Was het al lang uw ambitie om voorzitter te worden of kwam het op uw pad?

Ik zat al vier jaar in het bestuur, dus dit kwam op mijn pad. Van oudsher was het gebruikelijk dat een tandheelkundig hoogleraar de voorzitter is, omdat het een wetenschappelijke vereniging is. Het Ivoren Kruis heeft veel adviezen gegeven aan de overheid, onder andere over het fluoridebeleid. Het helpt dan als de voorzitter een geaccepteerde wetenschappelijke status heeft.
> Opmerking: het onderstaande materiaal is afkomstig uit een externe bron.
(* ===== verification/NodeHttp.v ===== *)
(** * The node's HTTP port (node/node.go)

    [New] builds one handler: the RPC server behind the keys, the cross-origin
    headers and the rate limiter, and beside it, each with a limiter of its
    own, the faucet and the mining pool.  The state of the whole port is one
    record; [zoom] runs a part's action on its field.  Request paths are clean
    (no empty, [.] or [..] element): [http.ServeMux] redirects the others. *)
From stdpp Require Import base numbers list gmap.
From Stdlib Require Import ZArith Lia Strings.Byte.
From Stdlib Require Strings.String.
Import Strings.String.StringSyntax.
From S2P Require Import Prelude Common Types VmBase Precompiles Vm State Transition Json JsonCodec Store Schema SchemaProofs Wire Mempool.
From S2P Require Import Blockchain Scorer P2p TxGossip Pool PoolHttp Rpc RpcApi Net RpcGate Faucet.
#[local] Open Scope Z_scope.
#[local] Open Scope list_scope.
#[local] Open Scope act_scope.

Definition FaucetRateLimit : RateLimit := mkRateLimit 6 (f_const 5 1) 8192.
Definition PoolRateLimit : RateLimit := mkRateLimit 60 (f_of_Z 10) 8192.

Record Config `{Crypto} : Type := mkNodeConfig {
  nc_Mine : bool;
  nc_RPCAPIKeys : list (list byte);
  nc_RPCCORSOrigins : list (list byte);
  nc_FaucetKey : option privKey;
  nc_FaucetAmount : option Z;
  nc_PoolKey : option privKey;           (* of the pool whose handler is mounted *)
}.

(** What the parts of the port keep. *)
Record Port : Type := mkPort {
  po_rpc : RateLimiter;
  po_faucetLimiter : RateLimiter;
  po_faucet : Faucet;
  po_poolLimiter : RateLimiter;
  po_pool : Pool.Server;
  po_txGossip : TxGossip;
  po_won : Z;
}.

Definition set_rpc (x : RateLimiter) (p : Port) : Port :=
  mkPort x (po_faucetLimiter p) (po_faucet p) (po_poolLimiter p) (po_pool p) (po_txGossip p) (po_won p).
Definition set_faucetLimiter (x : RateLimiter) (p : Port) : Port :=
  mkPort (po_rpc p) x (po_faucet p) (po_poolLimiter p) (po_pool p) (po_txGossip p) (po_won p).
Definition set_faucet (x : Faucet) (p : Port) : Port :=
  mkPort (po_rpc p) (po_faucetLimiter p) x (po_poolLimiter p) (po_pool p) (po_txGossip p) (po_won p).
Definition set_poolLimiter (x : RateLimiter) (p : Port) : Port :=
  mkPort (po_rpc p) (po_faucetLimiter p) (po_faucet p) x (po_pool p) (po_txGossip p) (po_won p).
Definition set_pool (x : Pool.Server) (p : Port) : Port :=
  mkPort (po_rpc p) (po_faucetLimiter p) (po_faucet p) (po_poolLimiter p) x (po_txGossip p) (po_won p).
Definition set_txGossip (x : TxGossip) (p : Port) : Port :=
  mkPort (po_rpc p) (po_faucetLimiter p) (po_faucet p) (po_poolLimiter p) (po_pool p) x (po_won p).

(** An action on a part, run on the whole. *)
Definition zoom {D S T A} (get : S -> T) (set : T -> S -> S) (c : act D T A) : act D S A := fun n =>
  let (m, r) := c (mkNode (get (own n)) (shared n) (tick n) (events n)) in
  (mkNode (set (own m) (own n)) (shared m) (tick m) (events m), r).

(** What [withCORS] adds. *)
Definition poolHeader : list (list byte * list byte) :=
  [(str "Access-Control-Allow-Origin", str "*"); (str "Access-Control-Allow-Methods", str "GET, POST, OPTIONS");
   (str "Access-Control-Allow-Headers", str "Content-Type")].

Section Node.
Context `{Crypto} `{Bn256} {D : Type} `{KV D} (env : Env D) (errorText : error -> list byte) (fuel : nat).
Context (coinbase : Address) (networked : bool) (peerCount : option (nat -> Z)) (hashCount : nat -> Z) (cfg : Config).

(** [cfg.TxBroadcaster]: transaction gossip, on a node with a network. *)
Definition broadcaster : option (Transaction -> act D Port unit) :=
  if networked then Some (fun tx => zoom po_txGossip set_txGossip (Broadcast env tx)) else None.

Definition MiningStats (peers : Z) : act D Port json :=
  let@ head := look env (fun s => Ok (Head (chain s))) in
  let@ balance := look env (fun s => BalanceAt (chain s) coinbase) in
  let@ p := get_own in
  let@ hashes := ask (fun k => Returns (hashCount k)) in
  let height := Height (b_Header head) in
  act_ret (goMapJSON (goMapOf
    [(str "mining", JBool (nc_Mine cfg)); (str "coinbase", JStr (Address_Hex coinbase)); (str "balance", JStr (itoa balance));
     (str "height", JNum (itoa height)); (str "difficulty", JNum (itoa (Difficulty (b_Header head))));
     (str "blocksWon", JNum (itoa (po_won p))); (str "hashCount", JNum (itoa hashes)); (str "peers", JNum (itoa peers));
     (str "rewardWei", JStr (itoa (BlockRewardAt height)))])).

Definition chain_miningStats : Rpc.Handler D Port := fun _ =>
  let@ peers := match peerCount with
                | Some count => ask (fun k => Returns (count k))
                | None => act_ret 0
                end in
  MiningStats peers.

Definition rpcServer : Rpc.Server D Port :=
  Register (API_Register env errorText broadcaster fuel NewServer) (str "chain_miningStats") chain_miningStats.

(** Rate limit, then CORS, then keys, then the server, whatever the path. *)
Definition rpcHandler : httpHandler D Port :=
  RateLimiter_ServeHTTP env po_rpc set_rpc
    (CORS_ServeHTTP (NewCORS (nc_RPCCORSOrigins cfg))
      (Auth_ServeHTTP (NewAuth (nc_RPCAPIKeys cfg))
        (fun r => Server_ServeHTTP errorText rpcServer (hr_method r) (hr_body r)))).

Definition faucetAmount : Z :=
  match nc_FaucetAmount cfg with
  | Some a => if Z.sgn a <=? 0 then OneLXS else a
  | None => OneLXS
  end.

(** The mux that mounts the faucet. *)
Definition withFaucet (handler : httpHandler D Port) : httpHandler D Port :=
  match nc_FaucetKey cfg with
  | None => handler
  | Some key => fun r =>
      if bool_decide (hr_path r = str "/faucet") then
        RateLimiter_ServeHTTP env po_faucetLimiter set_faucetLimiter
          (Faucet_ServeHTTP env errorText key faucetAmount broadcaster po_faucet set_faucet) r
      else handler r
  end.

Definition poolHandler (key : privKey) : httpHandler D Port := fun r =>
  let@ res := zoom po_pool set_pool (PoolHttp.Handler env key coinbase (hr_method r) (hr_path r) (hr_body r)) in
  act_ret (mkReply poolHeader res).

(** [http.Redirect] of the subtree's root; only a GET gets a body. *)
Definition toSubtree (r : httpRequest) : reply :=
  let location := (str "Location", str "/pool/") in
  if bool_decide (hr_method r = GET) then
    mkReply [location; (str "Content-Type", str "text/html; charset=utf-8")]
      (mkResponse 301 (str "<a href=" ++ [x22] ++ str "/pool/" ++ [x22] ++ str ">Moved Permanently</a>." ++ [x0a; x0a]))
  else mkReply [location] (mkResponse 301 []).

(** The mux that mounts the pool under its prefix. *)
Definition withPool (handler : httpHandler D Port) : httpHandler D Port :=
  match nc_PoolKey cfg with
  | None => handler
  | Some key => fun r =>
      if bool_decide (take 6 (hr_path r) = str "/pool/") then
        RateLimiter_ServeHTTP env po_poolLimiter set_poolLimiter (poolHandler key) r
      else if bool_decide (hr_path r = str "/pool") then act_ret (toSubtree r)
      else handler r
  end.

(** The handler of [New]. *)
Definition nodeHandler : httpHandler D Port := withPool (withFaucet rpcHandler).

End Node.

(** The state [New] starts from; the pool and the gossip come from outside. *)
Definition newPort (pool : Pool.Server) (gossip : TxGossip) : Port :=
  mkPort (NewRateLimiter DefaultRateLimit) (NewRateLimiter FaucetRateLimit) NewFaucet (NewRateLimiter PoolRateLimit) pool gossip 0.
De laatste jaren was de voorzitter geen hoogleraar, maar bij toeval nu weer wel.

Heeft uw ervaring als decaan bij ACTA mede gezorgd voor uw voorzitterschap?

Misschien, dat weet ik niet. Op een gegeven moment moet je samen met het bestuur beslissen over het voorzitterschap.

Hoe kijkt u aan tegen het Ivoren Kruis en wat de vereniging tot nu toe bereikt heeft?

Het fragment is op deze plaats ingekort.